* **Exercise prompt**
From the entries that follow, copy every line with the word "types".

───── Records for the task

Lemma strip_any_char c s : 49 <= c <= 122 -> strip_any (@rev Z <$> white) (c :: s) = None.
Proof.
  intros Hc. cbn [fmap list_fmap white rev app strip_any strip].
  repeat match goal with
  | |- context [?a =? c] => destruct (Z.eqb_spec a c); [exfalso; lia|]
  end; done.
Qed.

Lemma trimLeft_none seqs n s : strip_any seqs s = None -> trimLeft seqs n s = s.
Proof. intros Hs. destruct n; [done|]. simpl. by rewrite Hs. Qed.

Lemma currency_shape cur :
  IsValidityManCurrency cur = true ->
  Forall (fun c => isUpper c = true) cur /\ exists x y cur', cur = x :: y :: cur'.
Proof.
  unfold IsValidityManCurrency. destruct (_ || _)%nat eqn:Hl; [done|]. intros Hf. split.
  - apply Forall_forall. intros c Hc. rewrite forallb_forall in Hf.
    apply Hf. by rewrite <- list_elem_of_In.
  - apply orb_false_iff in Hl as [Hl _]. apply Nat.ltb_ge in Hl.
    destruct cur as [|x [|y cur']]; simpl in Hl; [lia..|]. by exists x, y, cur'.
Qed.

Lemma TrimSpace_printed cur s c :
  IsValidityManCurrency cur = true -> 49 <= c <= 122 ->
  TrimSpace (cur ++ s ++ [c]) = cur ++ s ++ [c].
Proof.
  intros Hcur Hc. destruct (currency_shape _ Hcur) as (Hu & x & y & cur' & ->).
  apply Forall_cons in Hu as [Hx Hu]. apply Forall_cons in Hu as [Hy _].
  unfold TrimSpace. rewrite (trimLeft_none white) by by apply strip_any_upper.
  rewrite (trimLeft_none (@rev Z <$> white)).
  - apply rev_involutive.
  - rewrite app_assoc, rev_app_distr. by apply strip_any_char.
Qed.

Lemma Split_nodot l : Forall (fun c => c <> dot) l -> Split l = [l].
Proof.
  induction 1 as [|c l Hc _ IH]; [done|]. cbn [Split]. rewrite IH.
  by destruct (Z.eqb_spec c dot).
Qed.

Lemma Split_first cur s :
  Forall (fun c => c <> dot) cur -> Split (cur ++ dot :: s) = cur :: Split s.
Proof.
  assert (Hne : forall l, exists p ps, Split l = p :: ps).
  { induction l as [|c l (p & ps & Hp)]; simpl; [by exists [], []|]. rewrite Hp.
    destruct (c =? dot); eauto. }
  induction 1 as [|c l Hc _ IH].
  - cbn [app Split]. destruct (Hne s) as (p & ps & ->). by rewrite Z.eqb_refl.
  - cbn [app Split]. rewrite IH. by destruct (Z.eqb_spec c dot).
Qed.

Lemma upper_nodot cur :
  Forall (fun c => isUpper c = true) cur -> Forall (fun c => c <> dot) cur.
Proof. intros Hu. eapply Forall_impl; [exact Hu|]. by intros c Hc ->. Qed.

Lemma EncodeInt_crc x : EncodeInt (x mod 58) = [char (x mod 58)] /\ digit 58 (x mod 58).
Proof.
  pose proof (Z.mod_pos_bound x 58 ltac:(lia)). split; [|done]. unfold EncodeInt.
  change (Z.of_nat (length alphabet) - 1) with 57.
  destruct (Z.ltb_spec 57 (x mod 58)); [lia|done].
Qed.

(** A string of a currency, a dot and a body, closed by its check character,
    passes every check: the body between the first two dots is decoded. *)
Lemma decode_checked cur body :
  IsValidityManCurrency cur = true ->
  Base58DecodeToAddress
    ((cur ++ dot :: body) ++ EncodeInt (CalCRC8 (cur ++ dot :: body) mod 58)) =
  let c := char (CalCRC8 (cur ++ dot :: body) mod 58) in
  match Split (body ++ [c]) with
  | [] | [] :: _ => Panic
  | tmp :: _ => Ok (BytesToAddress (Decode (take (length tmp - 1) tmp)))
  end.
Proof.
  intros Hcur. set (s := cur ++ dot :: body). set (crc := CalCRC8 s mod 58).
  destruct (EncodeInt_crc (CalCRC8 s)) as [He Hd]. fold crc in He, Hd. rewrite He.
  destruct (char_facts _ Hd) as (_ & _ & _ & Hr).
  destruct (currency_shape _ Hcur) as (Hu & _).
  assert (Hs : s ++ [char crc] = cur ++ dot :: (body ++ [char crc])).
  { unfold s. by rewrite <- app_assoc. }
  assert (Ht : TrimSpace (s ++ [char crc]) = s ++ [char crc]).
  { rewrite Hs. by apply (TrimSpace_printed cur (dot :: body)). }
  unfold Base58DecodeToAddress. rewrite Ht.
  destruct (Nat.eqb_spec (length (s ++ [char crc])) 0) as [Hl|_];
    [rewrite length_app in Hl; simpl in Hl; lia|].
  assert (Hex : existsb (Z.eqb dot) (s ++ [char crc]) = true).
  { apply existsb_exists. exists dot. split; [|apply Z.eqb_refl].
    rewrite Hs, <- list_elem_of_In. set_solver. }
  assert (Hsp : Split (s ++ [char crc]) = cur :: Split (body ++ [char crc])).
  { rewrite Hs. by apply Split_first, upper_nodot. }
  rewrite Hex, Hsp. cbn [negb].
  change (go_index (cur :: ?x) 0) with (Ok (E := address_error) cur). cbn [res_bind].
  rewrite Hcur. cbn [negb]. rewrite go_index_last. cbn [res_bind].
  rewrite length_app, Nat.add_sub, take_app_length. fold crc. rewrite He, bool_decide_eq_true_2 by done.
  cbn [negb]. destruct (Split (body ++ [char crc])) as [|tmp rest]; [reflexivity|].
  change (go_index (cur :: tmp :: rest) 1) with (Ok (E := address_error) tmp).
  cbn [res_bind]. by destruct tmp.
Qed.

Lemma Encode_chars b : Forall (digit 256) b -> Forall (fun c => c <> dot) (Encode b).
Proof.
  intros Hb. destruct (digits_of_spec 58 (SetBytes b)) as (_ & Hd & _);
    [lia|by apply SetBytes_nonneg|].
  rewrite Encode_eq. apply Forall_app. split; [by apply Forall_replicate|].
  rewrite rev_alt. change (rev_append ?l []) with (reverse l). apply Forall_reverse, Forall_fmap.
  eapply Forall_impl; [exact Hd|]. intros d Hdig. by apply char_facts.
Qed.
(* ===== verification/Transactions.v ===== *)
(** * Transactions
    ([core/types/transaction.go], [transactionBroad.go], [transactionInterface.go])

    A transaction comes from a wallet or is a broadcast transaction of the node.
    To save bytes it travels in two reduced forms: flooded between the pools
    without its [S] value and without the mark in its nonce, and marshalled for
    storage and for datagrams.  The file models the transaction data, its
    constructors and these forms, and proves what survives a round trip. *)

From S2P Require Import Header Address Prelude.

(** ** The data

    Addresses and hashes are numbers, a [*big.Int] or an address pointer is an
    option, payloads are lists of bytes. *)

(** [params/protocol_params.go] *)
Definition NonceAddOne : Z := 0x0010000000000000.
Definition NonceSubOne : Z := 0x0001FFFFFFFFFFFF.

Definition MAN_COIN : string := "MAN".

(** The types of a transaction ([common/types.go]) *)
Definition ExtraNormalTxType : Z := 0.
Definition ExtraBroadTxType : Z := 1.
Definition ExtraUnGasMinerTxType : Z := 2.
Definition ExtraRevocable : Z := 3.
Definition ExtraRevertTxType : Z := 4.
Definition ExtraAuthTx : Z := 5.
Definition ExtraCancelEntrust : Z := 6.
Definition ExtraTimeTxType : Z := 7.
Definition ExtraAItxType : Z := 8.
Definition ExtraMakeCoinType : Z := 9.
Definition ExtraUnGasValidatorTxType : Z := 10.
Definition ExtraUnGasInterestTxType : Z := 11.
Definition ExtraUnGasTxsType : Z := 12.
Definition ExtraUnGasLotteryTxType : Z := 13.
Definition ExtraSetBlackListTxType : Z := 14.
Definition ExtraSuperBlockTx : Z := 120.

(** The pools ([core/types/transactionInterface.go]) *)
Definition NormalTxIndex : Z := 0.
Definition BroadCastTxIndex : Z := 1.

Record Tx_to := mkTxTo {
  toRecipient : option Z;
  toAmount : option Z;
  toPayload : list Z
}.
Definition string_less (a b : string) : bool := String.ltb a b.

Section Group.
Context `{GoSort}.

(** The keys of a map, sorted: the order in which they are visited does not
    matter ([sorted_keys_any_order]). *)
Definition sortedKeys {A} (m : coinMap A) : list string :=
  sort_slice string_less (map_to_list m).*1.

Definition groupTxs (txs : list Tx) : coinMap Tx :=
  foldl (fun mm tx => map_append mm (GetTxCurrency tx) tx) ∅ txs.

Definition GetCoinTX (txs : list Tx) : list CoinTxs :=
  let mm := groupTxs txs in
  let man := default [] (mm !! MAN_COIN) in
  let cs := if bool_decide (man = []) then [] else [mkCoinTxs MAN_COIN man] in
  foldl (fun cs k =>
           if String.eqb k MAN_COIN then cs
           else cs ++ [mkCoinTxs k (default [] (mm !! k))])
        cs (sortedKeys mm).

(** The two maps filled side by side; a receipt that is missing panics. *)
Fixpoint groupTxsRs (txs : list Tx) (rxs : list Z) (tm : coinMap Tx) (rm : coinMap Z)
  : eff (coinMap Tx * coinMap Z) :=
  match txs with
  | [] => Ok (tm, rm)
  | t :: txs =>
      match rxs with
      | [] => Panic
      | r :: rxs =>
          groupTxsRs txs rxs (map_append tm (GetTxCurrency t) t)
            (map_append rm (GetTxCurrency t) r)
      end
  end.

Definition collectTXRS (tm : coinMap Tx) (rm : coinMap Z) : list CoinTxs * list CoinReceipts :=
  let manTx := default [] (tm !! MAN_COIN) in
  let manRx := default [] (rm !! MAN_COIN) in
  let tx := if bool_decide (manTx = []) then [] else [mkCoinTxs MAN_COIN manTx] in
  let rx := if bool_decide (manRx = []) then [] else [mkCoinReceipts MAN_COIN manRx] in
  foldl (fun acc k =>
           if String.eqb k MAN_COIN then acc
           else (acc.1 ++ [mkCoinTxs k (default [] (tm !! k))],
                 acc.2 ++ [mkCoinReceipts k (default [] (rm !! k))]))
        (tx, rx) (sortedKeys tm).

(** [None] is a nil slice. *)
Definition GetCoinTXRS (txs : option (list Tx)) (rxs : option (list Z))
  : eff (list CoinTxs * list CoinReceipts) :=
  match txs, rxs with
  | Some txs, Some rxs =>
      let* (tm, rm) := groupTxsRs txs rxs ∅ ∅ in Ok (collectTXRS tm rm)
  | _, _ => Ok ([], [])
  end.
End Group.

(** ** Sorting the keys *)

Lemma string_less_swo : strict_weak_order string_less.
Proof.
  assert (Hle : forall a b, string_less b a = false <-> String.le a b).
  { intros a b. unfold string_less, String.ltb, String.le, String.leb.
    rewrite (String.compare_antisym b a). by destruct (String.compare a b). }
  split.
  - intros a b Hab. apply Hle. destruct (String.le_total a b) as [|Hba]; [done|].
    apply Hle in Hba. congruence.
  - intros a b c Hab Hbc. rewrite Hle in *. by etrans.
Qed.

Lemma string_less_antisym a b : string_less a b = false -> string_less b a = false -> a = b.
Proof.
  unfold string_less, String.ltb. rewrite (String.compare_antisym b a).
  destruct (String.compare a b) eqn:E; try done. intros _ _. by apply String.compare_eq_iff.
Qed.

──────────

* **Answer for this exercise**
    ([core/types/transaction.go], [transactionBroad.go], [transactionInterface.go])
(** The types of a transaction ([common/types.go]) *)
(** The pools ([core/types/transactionInterface.go]) *)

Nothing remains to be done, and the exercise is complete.